A bleeding time test is a standardized medical procedure for determining platelet function.

The physician uses a scalpel to make a precise incision 10mm long and 1mm deep. The cut is made on the underside of the forearm, away from any hair or visible veins. A blood pressure cuff is used to maintain a constant and standard blood pressure of 40mmHg through the patient's veins during the test. Blood is blotted every 30 seconds until the cut takes on a glossy appearance showing the formation of a platelet plug, and is completed when bleeding has completely stopped. A result of less than 9 minutes and 30 seconds is normal, but the actual time usually ranges widely from 2 to 9 minutes.

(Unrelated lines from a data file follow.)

Lemma bind_inv {A B} (c : M A) (k : A -> M B) w r w' :
  bind c k w = (r, w') ->
  (exists a w1, c w = (Ret a, w1) /\ k a w1 = (r, w'))
  \/ (exists e, c w = (Raise e, w') /\ r = Raise e).
Proof.
  unfold bind. destruct (c w) as [[a|e] w1]; intros H.
  - left. eauto.
  - right. inversion H; subst. eauto.
Qed.

Lemma bind_Ret_inv {A B} (c : M A) (k : A -> M B) w b w' :
  bind c k w = (Ret b, w') ->
  exists a w1, c w = (Ret a, w1) /\ k a w1 = (Ret b, w').
Proof.
  intros H. apply bind_inv in H as [H|[e [_ H]]]; [done|discriminate].
Qed.

(** ** World bookkeeping *)

Lemma set_fs_id (w : World) : set_fs (fun m => m) w = w.
Proof. by destruct w. Qed.

Lemma set_fs_set_fs f g (w : World) : set_fs f (set_fs g w) = set_fs (fun m => f (g m)) w.
Proof. by destruct w. Qed.

Lemma append_cons (c : ascii) (s t : string) : String c s ++ t = String c (s ++ t).
Proof. reflexivity. Qed.

Lemma append_nil_l (t : string) : "" ++ t = t.
Proof. reflexivity. Qed.

Lemma append_nil_r (s : string) : s ++ "" = s.
Proof. induction s as [|c s IH]; [done|by rewrite append_cons, IH]. Qed.

Lemma append_assoc (a b c : string) : (a ++ b) ++ c = a ++ (b ++ c).
Proof. induction a as [|x a IH]; [done|by rewrite !append_cons, IH]. Qed.

(** ** File retrieval *)

Section Retrieval.

Variable E : Env.

Lemma write_chunks_spec destination chunks : forall w content,
  fs w !! destination = Some content ->
  write_chunks destination chunks w
  = (Ret tt, set_fs (<[destination := content ++ body_of chunks]>) w).
Proof.
  induction chunks as [|chunk rest IH]; intros w content Hc; simpl.
  - rewrite append_nil_r. unfold ret. f_equal.
    destruct w as [m s n i r]; unfold set_fs; simpl in *.
    by rewrite insert_id.
  - unfold bind. destruct chunk as [|c chunk]; simpl.
    + unfold ret. by apply IH.
    + unfold file_write. rewrite Hc. simpl.
      erewrite IH; last by (simpl; apply lookup_insert_eq).
      rewrite set_fs_set_fs. f_equal. destruct w; unfold set_fs; simpl.
      by rewrite insert_insert_eq, append_assoc.
Qed.

(** The body of the [try] in [_download_file_from_url]. *)
Lemma stream_to_file_spec source_url destination headers timeout w :
  stream_to_file E source_url destination headers timeout w =
  match http_stream E source_url headers timeout with
  | ConnectFailed => (Raise RequestException, w)
  | Streaming status_code chunks tail =>
      if http_error_status status_code then (Raise RequestException, w)
      else (match tail with
            | StreamEnd => Ret tt
            | StreamBroken => Raise RequestException
            end, set_fs (<[destination := body_of chunks]>) w)
  end.
Proof.
  unfold stream_to_file.
  destruct (http_stream E source_url headers timeout) as [|st chunks tail]; [done|].
  destruct (http_error_status st); [done|].
  unfold bind at 1. unfold open_wb.
  unfold bind at 1.
  rewrite (write_chunks_spec destination chunks _ EmptyString);
    last by (simpl; apply lookup_insert_eq).
  rewrite set_fs_set_fs, append_nil_l.
  assert (set_fs (fun m => <[destination:=body_of chunks]> (<[destination:=""]> m)) w
          = set_fs (<[destination:=body_of chunks]>) w) as ->.
  { destruct w; unfold set_fs; simpl. by rewrite insert_insert_eq. }
  by destruct tail.
Qed.

End Retrieval.

Section RetrievalOutcome.

Variable E : Env.

Lemma discard_spec destination w :
  (present <- path_exists destination ;;
   (if present
    then try_except (path_unlink E destination) (fun _ => Some (ret tt))
    else ret tt) ;;;
   (raise transfer_error : M unit)) w
  = (Raise transfer_error, after_discard E destination w).
Proof.
  unfold bind, path_exists, after_discard, try_except, path_unlink, ret, raise.
  destruct (fs w !! destination) as [c|] eqn:Hc; simpl.
  - rewrite Hc. by destruct (unlink_refused E destination).
  - done.
Qed.

(** What [_download_file_from_url] does, by the outcome of the request. *)
Lemma download_file_spec source_url destination headers timeout w :
  _download_file_from_url E source_url destination headers timeout w =
  match http_stream E source_url (effective_headers E headers) timeout with
  | ConnectFailed => (Raise transfer_error, after_discard E destination w)
  | Streaming status_code chunks tail =>
      if http_error_status status_code
      then (Raise transfer_error, after_discard E destination w)
      else
        let written := set_fs (<[destination := body_of chunks]>) w in
        match tail with
        | StreamEnd => (Ret tt, written)
        | StreamBroken => (Raise transfer_error, after_discard E destination written)
        end
  end.
Proof.
  unfold _download_file_from_url, try_except.
  rewrite stream_to_file_spec.
  destruct (http_stream E source_url (effective_headers E headers) timeout)
    as [|st chunks tail].
  - apply discard_spec.
  - destruct (http_error_status st); [apply discard_spec|].
    destruct tail; [done|apply discard_spec].
Qed.

Lemma after_discard_other destination w p :
  p <> destination -> fs (after_discard E destination w) !! p = fs w !! p.
Proof.
  intros Hp. unfold after_discard.
  destruct (fs w !! destination); [|done].
  destruct (unlink_refused E destination); [done|].
  destruct w; simpl. by rewrite lookup_delete_ne.
Qed.

Lemma after_discard_self destination w :
  fs (after_discard E destination w) !! destination
  = if unlink_refused E destination then fs w !! destination else None.
Proof.
  unfold after_discard.
  destruct (fs w !! destination) eqn:Hc.
  - destruct (unlink_refused E destination); [done|].
    destruct w; simpl. by rewrite lookup_delete_eq.
  - rewrite Hc. by destruct (unlink_refused E destination).
Qed.

(** A failed request or a broken stream leaves [_download_file_from_url]
    as [DownloadError]. *)
Lemma download_file_raises source_url destination headers timeout w e w' :
  _download_file_from_url E source_url destination headers timeout w = (Raise e, w') ->
  e = transfer_error.
Proof.
  rewrite download_file_spec.
  destruct (http_stream E _ _ _) as [|st chunks tail]; [congruence|].
  destruct (http_error_status st); [congruence|].
  destruct tail; simpl; congruence.
Qed.

(** A transfer that returns has written the whole body. *)
Lemma download_file_complete source_url destination headers timeout w w' :
  _download_file_from_url E source_url destination headers timeout w = (Ret tt, w') ->
  exists status_code chunks,
    http_stream E source_url (effective_headers E headers) timeout
    = Streaming status_code chunks StreamEnd
    /\ w' = set_fs (<[destination := body_of chunks]>) w.
Proof.
  rewrite download_file_spec.
  destruct (http_stream E _ _ _) as [|st chunks tail]; [congruence|].
  destruct (http_error_status st); [congruence|].
  destruct tail; simpl; [|congruence].
  intros [= <-]. eauto.
Qed.

End RetrievalOutcome.

(** C4, as the code has it.  When a transfer breaks with a transport error
    after part of the body was written, [_download_file_from_url] raises
    [DownloadError]; before that it deletes the partial file, unless the
    operating system refuses the deletion, in which case the refusal is
    swallowed and the partial file stays.  No other file is touched. *)
Theorem failed_transfer_discards_partial_file
    (E : Env) source_url destination headers timeout w status_code chunks :
  http_stream E source_url (effective_headers E headers) timeout
    = Streaming status_code chunks StreamBroken ->
  http_error_status status_code = false ->
  exists w',
    _download_file_from_url E source_url destination headers timeout w
      = (Raise (DownloadError "Mediat faylini yuklab olishda xato yuz berdi."), w')
    /\ fs w' !! destination
       = (if unlink_refused E destination then Some (body_of chunks) else None)
    /\ forall p, p <> destination -> fs w' !! p = fs w !! p.
Proof.
  intros Hs Hok. rewrite download_file_spec, Hs, Hok. simpl.
  eexists; split; [reflexivity|]. split.
  - rewrite after_discard_self. destruct (unlink_refused E destination); [|done].
    destruct w; simpl. by rewrite lookup_insert_eq.
  - intros p Hp. rewrite after_discard_other by done.
    destruct w; simpl. by rewrite lookup_insert_ne.
Qed.

Lemma failed_transfer_discards_partial_file_witness :
  exists w',
    _download_file_from_url Examples.obliging_env "https://cdn.example/v.mp4"
      "downloads/v.mp4" None 20 Examples.empty_world
      = (Raise (DownloadError "Mediat faylini yuklab olishda xato yuz berdi."), w')
    /\ fs w' !! "downloads/v.mp4" = None.
Proof.
  destruct (failed_transfer_discards_partial_file Examples.obliging_env
              "https://cdn.example/v.mp4" "downloads/v.mp4" None 20
              Examples.empty_world 200 ["partial"] eq_refl eq_refl)
    as [w' [H1 [H2 _]]].
  exists w'. split; [exact H1|exact H2].
Defined.

(** C4 as stated fails where the deletion is refused: the call raises
    [DownloadError] and the partial file is still there. *)
Lemma partial_file_left_when_unlink_refused :
  exists w',
    _download_file_from_url Examples.stubborn_env "https://cdn.example/v.mp4"
      "downloads/v.mp4" None 20 Examples.empty_world
      = (Raise (DownloadError "Mediat faylini yuklab olishda xato yuz berdi."), w')
    /\ fs w' !! "downloads/v.mp4" = Some "partial".
Proof.
  eexists. split; [vm_compute; reflexivity|]. vm_compute. reflexivity.
Qed.

(** ** Cleanup *)

Lemma path_unlink_absent (E : Env) path w :
  fs w !! path = None -> path_unlink E path w = (Raise FileNotFoundError, w).
Proof. intros H. unfold path_unlink. by rewrite H. Qed.

Lemma cleanup_file_spec (E : Env) path w :
  cleanup_file E path w = (Ret tt, (path_unlink E path w).2).
Proof.
  unfold cleanup_file, try_except.
  destruct (path_unlink E path w) as [[[]|e] w1]; [done|].
  by destruct e.
Qed.
(** The shape of the blocks that [partitionBytes] returns. *)
Lemma partitionBytes_shape :
  forall (message : list Z) (p : Z),
    len message < 2 ^ 53 -> 0 < p <= max_int ->
    exists long short,
      partitionBytes message p = Ok (long, short) /\
      len long = len message mod p /\
      len short = p - len message mod p /\
      Forall (fun b => len (data b) = len message / p + 1 /\ padding b = 0) long /\
      Forall (fun b => len (data b) = len message / p /\ padding b = 0) short /\
      concat (map data long) ++ concat (map data short) = message.
Proof.
  intros message p Hlen Hp.
  pose proof (len_nonneg _ message) as H0.
  unfold partitionBytes. rewrite partition_eval by lia. cbn [bind].
  pose proof (Z.div_mod (len message) p ltac:(lia)) as Hdm.
  pose proof (Z.mod_pos_bound (len message) p ltac:(lia)) as Hr.
  assert (Hq : 0 <= len message / p) by (apply Z.div_pos; lia).
  set (lenLong := if len message mod p =? 0 then 0 else len message / p + 1).
  assert (HL : len message mod p * lenLong <= len message).
  { unfold lenLong. destruct (len message mod p =? 0) eqn:E; nia. }
  unfold sliceIntoBlocks.
  destruct (len message mod p <? 0) eqn:E1; [apply Z.ltb_lt in E1; lia|].
  destruct (sliceIntoBlocks_loop_exact (Z.to_nat (len message mod p))
              message lenLong) as [long [rest [EL [HlL [HaL HcL]]]]].
  { unfold lenLong. destruct (len message mod p =? 0); lia. }
  { rewrite Z2Nat.id by lia. assumption. }
  rewrite EL. cbn [bind fst snd].
  destruct (p - len message mod p <? 0) eqn:E2; [apply Z.ltb_lt in E2; lia|].
  assert (Hrest : len rest = (p - len message mod p) * (len message / p)).
  { assert (Hsum : len message = len (concat (map data long)) + len rest)
      by (rewrite <- HcL at 1; apply len_app).
    assert (Hcl : len (concat (map data long)) = Z.of_nat (length long) * lenLong).
    { clear - HaL. induction HaL as [|b l [Hb _] _ IH]; [reflexivity|].
      cbn [map concat length]. rewrite len_app, IH, Hb. lia. }
    rewrite Hcl, HlL, Z2Nat.id in Hsum by lia.
    unfold lenLong in Hsum. destruct (len message mod p =? 0) eqn:E.
    - apply Z.eqb_eq in E. nia.
    - nia. }
  destruct (sliceIntoBlocks_loop_exact (Z.to_nat (p - len message mod p))
              rest (len message / p)) as [short [rest' [ES [HlS [HaS HcS]]]]].
  { assumption. }
  { rewrite Z2Nat.id by lia. lia. }
  rewrite ES. cbn [bind fst snd].
  assert (Hrest' : rest' = []).
  { assert (Hsum : len rest = len (concat (map data short)) + len rest')
      by (rewrite <- HcS at 1; apply len_app).
    assert (Hcs : len (concat (map data short)) =
                  Z.of_nat (length short) * (len message / p)).
    { clear - HaS. induction HaS as [|b l [Hb _] _ IH]; [reflexivity|].
      cbn [map concat length]. rewrite len_app, IH, Hb. lia. }
    rewrite Hcs, HlS, Z2Nat.id in Hsum by lia.
    destruct rest'; [reflexivity|]. exfalso. rewrite len_cons in Hsum.
    pose proof (len_nonneg _ rest'). lia. }
  subst rest'. rewrite app_nil_r in HcS.
  exists long, short. split; [reflexivity|].
  split; [unfold len at 1; rewrite HlL; lia|].
  split; [unfold len at 1; rewrite HlS; lia|].
  split.
  - unfold lenLong in HaL. destruct (len message mod p =? 0) eqn:E.
    + apply Z.eqb_eq in E. rewrite E in HlL. destruct long; [constructor|].
      discriminate.
    + assumption.
  - split; [assumption|]. now rewrite HcS.
Qed.
(** Modelled from the spec: the recurring half of [schedule].  A dedicated
    descriptor is created, armed with the delay as its period and added to
    the recurring set. *)
Definition schedule_recurring (s : timer_epoll) (now : time_point) (nanos_after : uint64_t)
    (cookie : ptr) (timer_fn : timer_callback_t) (os_ok : bool)
    : timer_epoll * (sched_error + timer_handle_t) :=
  match setup_timer_fd s os_ok with
  | None => (s, inl E_NO_DESCRIPTOR)
  | Some io =>
      let ti := timer_info_ctor now nanos_after cookie timer_fn (this s) in
      let d := next_iodev s in
      let io' := {| dev_armed := Some (expiry_time ti);
                    dev_period := nanoseconds nanos_after;
                    dev_tinfo := Some ti;
                    dev_thread_local := dev_thread_local io |} in
      ({| base := base s;
          m_common_timer_io_dev := m_common_timer_io_dev s;
          m_recurring_timer_iodevs := <[d := io']> (m_recurring_timer_iodevs s);
          this := this s; next_node := next_node s; next_iodev := S d;
          in_flight := in_flight s |},
       inr (iodev_handle (Some d)))
  end.

(** Modelled from the spec: [timer_epoll::schedule].  The signature is the
    header's; [now] and [os_ok] are what the clock and the operating system
    answer during the call. *)
Definition schedule (s : timer_epoll) (now : time_point) (nanos_after : uint64_t)
    (recurring : bool) (cookie : ptr) (timer_fn : timer_callback_t) (os_ok : bool)
    : timer_epoll * (sched_error + timer_handle_t) :=
  if m_stopped (base s) then (s, inl E_STOPPED)
  else if delay_is_negative nanos_after then (s, inl E_NEGATIVE_DELAY)
  else match timer_fn with
       | None => (s, inl E_EMPTY_CALLBACK)
       | Some _ =>
           if recurring
           then schedule_recurring s now nanos_after cookie timer_fn os_ok
           else schedule_oneshot s now nanos_after cookie timer_fn os_ok
       end.

(** Modelled from the spec: [timer_epoll::cancel] (section 4.2 of the design
    document).  A queue handle removes its entry if the entry is still in
    the queue, and that is all: the shared descriptor is not touched.  A
    device handle closes the device and takes it out of the recurring set;
    the null handle changes nothing.  The method returns nothing, so there
    is no failure to report. *)
Definition cancel (s : timer_epoll) (thandle : timer_handle_t) : timer_epoll :=
  match thandle with
  | heap_handle k => set_timer_list s (heap_erase k (m_timer_list (base s)))
  | iodev_handle None => s
  | iodev_handle (Some d) => set_recurring s (delete d (m_recurring_timer_iodevs s))
  end.
(** C9. [parse] terminates on every input: the recursion budget
    [S (size input)] is never exhausted, so the call returns a value or
    raises an exception; the cursor only moves forward and never passes the
    end of the input, in [parse] and in every [parseValue] call; [render] is
    a total function. The exception is not always a syntax error: for the
    input [-] it is the one of [std::stod]. *)
Theorem parse_terminates_within_input :
  (forall text, parse_text text <> Diverged)
  /\ (forall input, sound (size input) 0 true (JSONParser.parse input))
  /\ (forall input fuel pos,
        pos <= size input -> size input - pos < fuel ->
        sound (size input) pos true (parseValue input fuel pos))
  /\ (forall order v, exists s, render order v = s)
  /\ parse_text "-" = Raised (invalid_argument "stod").
Proof.
  split; [|split; [|split; [|split]]].
  - intros text. unfold parse_text.
    pose proof (parse_sound (chars text)) as H.
    by destruct (JSONParser.parse (chars text)).
  - apply parse_sound.
  - intros input fuel pos. apply parseValue_sound.
  - intros order v. by eexists.
  - reflexivity.
Qed.

Lemma parse_terminates_within_input_witness :
  4 <= size (chars "[[1]]") /\ size (chars "[[1]]") - 4 < 2
  /\ sound (size (chars "[[1]]")) 4 true (parseValue (chars "[[1]]") 2 4).
Proof.
  split; [unfold size; simpl; lia|]. split; [unfold size; simpl; lia|].
  apply (proj1 (proj2 (proj2 parse_terminates_within_input)));
    unfold size; simpl; lia.
Defined.
(** * Printing and reading back *)

Lemma decode_plain (l : list ascii) :
  Forall (fun c => plain_char c = true) l -> decode_body l = Some l.
Proof.
  induction 1 as [|c l Hc _ IH]; [done|]. simpl.
  unfold plain_char in Hc. apply andb_true_iff in Hc as [H1 H2].
  apply negb_true_iff in H1, H2. by rewrite H1, H2, IH.
Qed.

Lemma all_space_spaces n : all_space (spaces n).
Proof. unfold all_space, spaces. by apply Forall_replicate. Qed.

Lemma all_space_line n : all_space (newline :: spaces n).
Proof. constructor; [done|apply all_space_spaces]. Qed.

Lemma omap_lookup_keys (o : gmap string JSONValue) (l : list (string * JSONValue)) :
  (forall k x, (k, x) ∈ l -> o !! k = Some x) ->
  omap (fun k => pair k <$> o !! k) (l.*1) = l.
Proof.
  induction l as [|[k x] l IH]; intros H; [done|]. simpl.
  rewrite (H k x) by (by left). simpl. f_equal. apply IH.
  intros k' x' Hin. apply H. by right.
Qed.

Section Visited.
Variable order : gmap string JSONValue -> list string.
Hypothesis order_perm : forall o, order o ≡ₚ keys_of o.

Lemma visited_perm o : visited order o ≡ₚ map_to_list o.
Proof.
  unfold visited. rewrite (order_perm o). unfold keys_of.
  rewrite omap_lookup_keys; [done|].
  intros k x. apply elem_of_map_to_list.
Qed.
(** [post], up to its first [await]: the call to [fetch]. *)
Definition post_fetch (endpoint : string) (payload : list (string * json))
    (apiKey baseURL : string) : request :=
  {| url := baseURL +:+ endpoint;
     method := "POST";
     headers := [("Content-Type", "application/json"); ("X-API-KEY", apiKey)];
     body := JObj payload |}.

(** [responseData.detail]: reading a property of [null] throws (the text is
    V8's), any other value without the property gives [undefined]. *)
Definition get_detail (responseData : json) : outcome (option json) :=
  match responseData with
  | JNull => Rejected (TypeError "Cannot read properties of null (reading 'detail')")
  | JObj props => Fulfilled (assoc "detail" props)
  | _ => Fulfilled None
  end.

Definition unknown_api_error : string := "An unknown API error occurred.".

(** [post], from the reply of [fetch] on: what the returned promise settles
    to.  A network failure rejects [fetch]; a body that is not JSON rejects
    [response.json()]. *)
Definition post_then (reply : outcome response) : outcome FaceAuthResponse :=
  match reply with
  | Rejected e => Rejected e
  | Fulfilled resp =>
      match json_body resp with
      | Rejected e => Rejected e
      | Fulfilled responseData =>
          if negb (ok resp) then
            match get_detail responseData with
            | Rejected e => Rejected e
            | Fulfilled detail =>
                let errorMessage :=
                  match detail with
                  | Some d => if truthy d then d else JStr unknown_api_error
                  | None => JStr unknown_api_error
                  end in
                match to_string errorMessage with
                | Rejected e => Rejected e
                | Fulfilled msg => Rejected (Error msg)
                end
            end
          else Fulfilled responseData
      end
  end.

Definition signupWithFaceApi (apiKey baseURL imageBase64 : string)
    (customFields : option (list (string * json))) : request :=
  let payload := [("image_base64", JStr imageBase64)] in
  let payload :=
    match customFields with
    | Some fields => payload ++ [("custom_fields", JObj fields)]
    | None => payload
    end in
  post_fetch "/auth/signup-face" payload apiKey baseURL.

Definition loginWithFaceApi (apiKey baseURL imageBase64 : string) : request :=
  let payload := [("image_base64", JStr imageBase64)] in
  post_fetch "/auth/login-face" payload apiKey baseURL.

End ApiClient.

(** ** useBioLogreen.ts: the state *)

(** [UseBioLogreenOptions] without [videoRef], which is a mutable cell and
    lives in the state. *)
Module Options.
Record t : Type := mk {
  apiKey : string;
  baseURL : option string;
  modelPath : option string
}.
End Options.

Inductive mode : Type := login | signup.

(** The video element, as far as the code touches it: the stream it shows. *)
Record video : Type := mkVideo { srcObject : option nat }.

(** A continuation parked at an [await]. *)
Inductive task : Type :=
| AwaitModels                    (* start, inside loadModels *)
| AwaitUserMedia                 (* start, at getUserMedia *)
| AwaitDetect                    (* runDetection, at detectAllFaces *)
| AwaitSend (completer : nat).   (* _capturePhoto, at the call of the API *)

(** Calls the coordinator makes, in program order: into the platform, and
    the one internal call whose firing the poll decides. *)
Inductive action : Type :=
| LoadFromUri (uri : string)
| GetUserMedia
| SetInterval (id : positive)
| ClearInterval (id : positive)
| StopTracks (stream : nat)
| DetectAllFaces
| CapturePhoto
| Fetch (r : ApiClient.request).

(** A promise is pending ([None]) or settled; its id is its index. *)
Abbreviation promise := (option (outcome ApiClient.FaceAuthResponse)) (only parsing).

Record state : Type := mkState {
  (* reactive state *)
  isLoading : bool;
  isInitializing : bool;
  faceDetected : bool;
  error : option string;
  (* internal state; a CaptureCompleter is the promise it settles, and a
     timer handle is a positive integer, hence always truthy *)
  stream : option nat;
  detectionInterval : option positive;
  captureCompleter : option nat;
  captureMode : mode;
  signupCustomFields : option (list (string * json));
  (* options.videoRef.value *)
  videoRef : option video;
  (* the platform: running interval timers and the next handle, streams
     whose tracks are live, promises, parked continuations, calls made *)
  timers : list positive;
  nextTimer : positive;
  liveStreams : list nat;
  promises : list promise;
  tasks : list task;
  trace : list action
}.

Definition set_isLoading (v : bool) (s : state) : state :=
  mkState v (isInitializing s) (faceDetected s) (error s) (stream s)
    (detectionInterval s) (captureCompleter s) (captureMode s)
    (signupCustomFields s) (videoRef s) (timers s) (nextTimer s)
    (liveStreams s) (promises s) (tasks s) (trace s).

Definition set_isInitializing (v : bool) (s : state) : state :=
  mkState (isLoading s) v (faceDetected s) (error s) (stream s)
    (detectionInterval s) (captureCompleter s) (captureMode s)
    (signupCustomFields s) (videoRef s) (timers s) (nextTimer s)
    (liveStreams s) (promises s) (tasks s) (trace s).

Definition set_faceDetected (v : bool) (s : state) : state :=
  mkState (isLoading s) (isInitializing s) v (error s) (stream s)
    (detectionInterval s) (captureCompleter s) (captureMode s)
    (signupCustomFields s) (videoRef s) (timers s) (nextTimer s)
    (liveStreams s) (promises s) (tasks s) (trace s).

Definition set_error (v : option string) (s : state) : state :=
  mkState (isLoading s) (isInitializing s) (faceDetected s) v (stream s)
    (detectionInterval s) (captureCompleter s) (captureMode s)
    (signupCustomFields s) (videoRef s) (timers s) (nextTimer s)
    (liveStreams s) (promises s) (tasks s) (trace s).

Definition set_stream (v : option nat) (s : state) : state :=
  mkState (isLoading s) (isInitializing s) (faceDetected s) (error s) v
    (detectionInterval s) (captureCompleter s) (captureMode s)
    (signupCustomFields s) (videoRef s) (timers s) (nextTimer s)
    (liveStreams s) (promises s) (tasks s) (trace s).

Definition set_detectionInterval (v : option positive) (s : state) : state :=
  mkState (isLoading s) (isInitializing s) (faceDetected s) (error s) (stream s)
    v (captureCompleter s) (captureMode s)
    (signupCustomFields s) (videoRef s) (timers s) (nextTimer s)
    (liveStreams s) (promises s) (tasks s) (trace s).

Definition set_captureCompleter (v : option nat) (s : state) : state :=
  mkState (isLoading s) (isInitializing s) (faceDetected s) (error s) (stream s)
    (detectionInterval s) v (captureMode s)
    (signupCustomFields s) (videoRef s) (timers s) (nextTimer s)
    (liveStreams s) (promises s) (tasks s) (trace s).

Definition set_captureMode (v : mode) (s : state) : state :=
  mkState (isLoading s) (isInitializing s) (faceDetected s) (error s) (stream s)
    (detectionInterval s) (captureCompleter s) v
    (signupCustomFields s) (videoRef s) (timers s) (nextTimer s)
    (liveStreams s) (promises s) (tasks s) (trace s).

Definition set_signupCustomFields (v : option (list (string * json)))
    (s : state) : state :=
  mkState (isLoading s) (isInitializing s) (faceDetected s) (error s) (stream s)
    (detectionInterval s) (captureCompleter s) (captureMode s)
    v (videoRef s) (timers s) (nextTimer s)
    (liveStreams s) (promises s) (tasks s) (trace s).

An alternative method is to prick the patient's fingertip or earlobe with a needle. The normal time for bleeding to stop with this method is 1 to 3 minutes.

The bleeding time test is usually preferred to other methods of determining whether a patient has a coagulopathy, such as blood tests, because bleeding time is solely a result of platelet function. It could, however, either mean a lack of platelets, or that the platelets aren't functioning properly.

Blood thinners, such as aspirin, warfarin and heparin will increase bleeding time.

The conditions that will be considered when the bleeding time is longer than normal are von Willebrand disease, thrombocytopenia, DIC, Bernard-Soulier syndrome and Glanzmann's thrombasthenia.